September 2, 2015 — Defying analysts predictions of fewer sales in August, the auto industry responded to a volatile and crashing stock market with a 17.72 million (according to WardsAuto) Seasonally Adjusted Annual Rate (SAAR) — the best month since the 17.5 million posted in July 2005. It’s the fourth straight month the SAAR has exceeded 17 million sales causing some analysts to speculate that 2015 could produce a record year for automotive sales.
The glaring trend this year is the decline of car sales as sales of cross utility vehicles and light pickup trucks explode. According to WardsAuto.com data, penetration of CUVs is nearly 40% — up 7% from 1995, while car sales have slumped 7% in the same period to about 45%.

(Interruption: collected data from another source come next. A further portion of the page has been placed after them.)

(** The same duration reached from two timestamps: the old one carries a
    fraction of a second. *)
Example CompareScans_header_rounding :
  let old := {| DateTime := "2024-01-01T00:00:00.000000001Z"; Ports := ∅ |} in
  let new := {| DateTime := "2024-06-19T17:00:00Z"; Ports := ∅ |} in
  head (CompareScans old new)
  = Some (Print (nl +:+ "--- Checking Previous Scan Data (Last scan was "
                 +:+ "170 days, 17 hours ago) ---" +:+ nl +:+ nl)).
Proof. vm_compute. reflexivity. Qed.

(** ** [float64] arithmetic: where the detour through [Duration.Hours] is exact

    The Standard Library gives the operations of [SpecFloat] but no theory
    of them; what follows proves from their definitions that rounding to
    nearest moves a value by at most half a unit in the last place, and
    from that that [int(d.Hours())] and [int(d.Minutes())] are the whole
    hours and minutes of [d] on [exact_domain]. *)

Module Float64.
Import GoFloat.
Local Open Scope Z_scope.

Lemma shr_1_halves m r s :
  0 <= m ->
  exists q, 0 <= q /\ shr_1 (Build_shr_record m r s)
            = Build_shr_record q (Z.odd m) (r || s)
            /\ m = 2 * q + (if Z.odd m then 1 else 0).
Proof.
  intros Hm. destruct m as [|p|p]; [| |lia].
  - exists 0. repeat split; lia.
  - destruct p as [p|p|].
    + exists (Zpos p). repeat split; try lia.
    + exists (Zpos p). repeat split; try lia.
    + exists 0. repeat split; lia.
Qed.

Lemma shr_1_stands_for a b mrs :
  0 < b -> 0 <= shr_m mrs -> stands_for a b mrs ->
  stands_for a (2 * b) (shr_1 mrs) /\ 0 <= shr_m (shr_1 mrs).
Proof.
  destruct mrs as [m r s]. cbn [shr_m]. intros Hb Hm Hrep.
  destruct (shr_1_halves m r s Hm) as (q & Hq & -> & Hmq).
  split; [|exact Hq].
  unfold stands_for in *. cbn [shr_m shr_r shr_s] in *.
  destruct Hrep as [Hrange Hloc].
  remember (q * b) as qb eqn:Hqb.
  assert (m * b = 2 * qb + (if Z.odd m then b else 0)) as Hmb
    by (rewrite Hmq at 1; destruct (Z.odd m); lia).
  replace ((m + 1) * b) with (m * b + b) in Hrange by ring.
  replace ((2 * m + 1) * b) with (2 * (m * b) + b) in Hloc by ring.
  rewrite Hmb in *.
  replace (q * (2 * b)) with (2 * qb) by lia.
  replace ((q + 1) * (2 * b)) with (2 * qb + 2 * b) by lia.
  replace ((2 * q + 1) * (2 * b)) with (4 * qb + 2 * b) by lia.
  destruct (Z.odd m), r, s; cbn [orb]; lia.
Qed.

Lemma pow2_pos k : 0 <= k -> 0 < 2 ^ k.
Proof. intros Hk. apply Z.pow_pos_nonneg; lia. Qed.

Lemma pow2_xO p : 2 ^ Zpos p~0 = 2 ^ Zpos p * 2 ^ Zpos p.
Proof.
  rewrite (Pos2Z.inj_xO p). replace (2 * Zpos p) with (Zpos p + Zpos p) by lia.
  apply Z.pow_add_r; lia.
Qed.

Lemma pow2_xI p : 2 ^ Zpos p~1 = 2 ^ Zpos p * (2 ^ Zpos p * 2).
Proof.
  rewrite (Pos2Z.inj_xI p).
  replace (2 * Zpos p + 1) with (Zpos p + (Zpos p + 1)) by lia.
  rewrite !Z.pow_add_r by lia. reflexivity.
Qed.

Lemma iter_pos_shr_1_stands_for p : forall a b mrs,
  0 < b -> 0 <= shr_m mrs -> stands_for a b mrs ->
  stands_for a (2 ^ Zpos p * b) (SpecFloat.iter_pos shr_1 p mrs)
  /\ 0 <= shr_m (SpecFloat.iter_pos shr_1 p mrs).
Proof.
  induction p as [p IH|p IH|]; intros a b mrs Hb Hm Hrep; cbn [SpecFloat.iter_pos].
  - pose proof (pow2_pos (Zpos p) ltac:(lia)) as Hpow.
    destruct (shr_1_stands_for a b mrs Hb Hm Hrep) as [H1 Hm1].
    destruct (IH a (2 * b) _ ltac:(lia) Hm1 H1) as [H2 Hm2].
    assert (0 < 2 ^ Zpos p * (2 * b)) as Hb2 by (apply Z.mul_pos_pos; lia).
    destruct (IH a (2 ^ Zpos p * (2 * b)) _ Hb2 Hm2 H2) as [H3 Hm3].
    split; [|exact Hm3].
    replace (2 ^ Zpos p~1 * b) with (2 ^ Zpos p * (2 ^ Zpos p * (2 * b)));
      [exact H3|].
    rewrite pow2_xI. ring.
  - pose proof (pow2_pos (Zpos p) ltac:(lia)) as Hpow.
    destruct (IH a b _ Hb Hm Hrep) as [H2 Hm2].
    assert (0 < 2 ^ Zpos p * b) as Hb2 by (apply Z.mul_pos_pos; lia).
    destruct (IH a (2 ^ Zpos p * b) _ Hb2 Hm2 H2) as [H3 Hm3].
    split; [|exact Hm3].
    replace (2 ^ Zpos p~0 * b) with (2 ^ Zpos p * (2 ^ Zpos p * b)); [exact H3|].
    rewrite pow2_xO. ring.
  - change (2 ^ 1) with 2. apply shr_1_stands_for; assumption.
Qed.

(** Rounding to nearest, ties to even, moves by at most one half. *)
Lemma round_nearest_even_stands_for a b mrs :
  0 < b -> stands_for a b mrs ->
  let m := round_nearest_even (shr_m mrs) (loc_of_shr_record mrs) in
  2 * (m * b) <= 2 * a + b /\ 2 * a <= 2 * (m * b) + b
  /\ shr_m mrs <= m <= shr_m mrs + 1.
Proof.
  destruct mrs as [q r s]. unfold stands_for. cbn [shr_m shr_r shr_s].
  intros Hb [Hrange Hloc].
  replace ((q + 1) * b) with (q * b + b) in Hrange by ring.
  replace ((2 * q + 1) * b) with (2 * (q * b) + b) in Hloc by ring.
  remember (q * b) as qb.
  destruct r, s; cbn [loc_of_shr_record round_nearest_even].
  - replace ((q + 1) * b) with (qb + b) by (subst qb; ring). lia.
  - destruct (Z.even q).
    + rewrite <- Heqqb. lia.
    + replace ((q + 1) * b) with (qb + b) by (subst qb; ring). lia.
  - rewrite <- Heqqb. lia.
  - rewrite <- Heqqb. lia.
Qed.

(** Number of binary digits. *)
Lemma digits2_pos_size p : digits2_pos p = Pos.size p.
Proof. induction p as [p IH|p IH|]; cbn; congruence. Qed.

Lemma digits2_pos_bounds p :
  2 ^ (Zpos (digits2_pos p) - 1) <= Zpos p < 2 ^ Zpos (digits2_pos p).
Proof.
  rewrite digits2_pos_size. split.
  - pose proof (Pos.size_le p) as Hle.
    apply Pos2Z.pos_le_pos in Hle. rewrite Pos2Z.inj_pow, (Pos2Z.inj_xO p) in Hle.
    replace (Zpos (Pos.size p)) with (1 + (Zpos (Pos.size p) - 1)) in Hle by lia.
    rewrite Z.pow_add_r in Hle by lia. change (2 ^ 1) with 2 in Hle. lia.
  - pose proof (Pos.size_gt p) as Hgt.
    apply Pos2Z.pos_lt_pos in Hgt. by rewrite Pos2Z.inj_pow in Hgt.
Qed.

Lemma digits2_pos_le p k : Zpos p < 2 ^ k -> 0 <= k -> Zpos (digits2_pos p) <= k.
Proof.
  intros Hp Hk. destruct (digits2_pos_bounds p) as [Hlow _].
  destruct (Z.le_gt_cases (Zpos (digits2_pos p)) k) as [|Hgt]; [assumption|].
  assert (2 ^ k <= 2 ^ (Zpos (digits2_pos p) - 1))
    by (apply Z.pow_le_mono_r; lia).
  lia.
Qed.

In just about every metric — other than luxury brands — car sales are down while CUV and truck sales are up. Audi’s nearly 10% increase was due to exploding sales of its Q3 and Q5 models, both CUVs.
General Motors posted a sales decline of .07% — driven by a drop in Cadillac and Buick sales. GMC, which has no cars in its lineup, increased sales more than 10% in August. (GM also reduced sales to rental fleets by nearly 25%, another reason for its sales decline).
Stalwarts such as Toyota and Honda saw sales decline to 8.8% and 7% respectively due declining sedan and small car sales. The declines, though, are far less than what analysts predicted. But the model numbers are jarring — Accord sales are down 15% for the year (20% for August) while Civic sales are down 4% for the year.
Ford, which is seeing F-150 sales finally stabilize following the change over to its new aluminum-based truck, was up 6.5%. However, each of its car models except for Mustang saw sales drop in August.
Fiat Chrysler continued its record pace posting a 65th consecutive month of sales increases. But, the increase is being driven by Jeep whose sales are up 21% for the year, and to some extent Ram, whose sales are up 7%. Chrysler sales are up 14%, fueled by the 200, which has seen sales jump 112%. But all of the other car brands are down sgnificantly.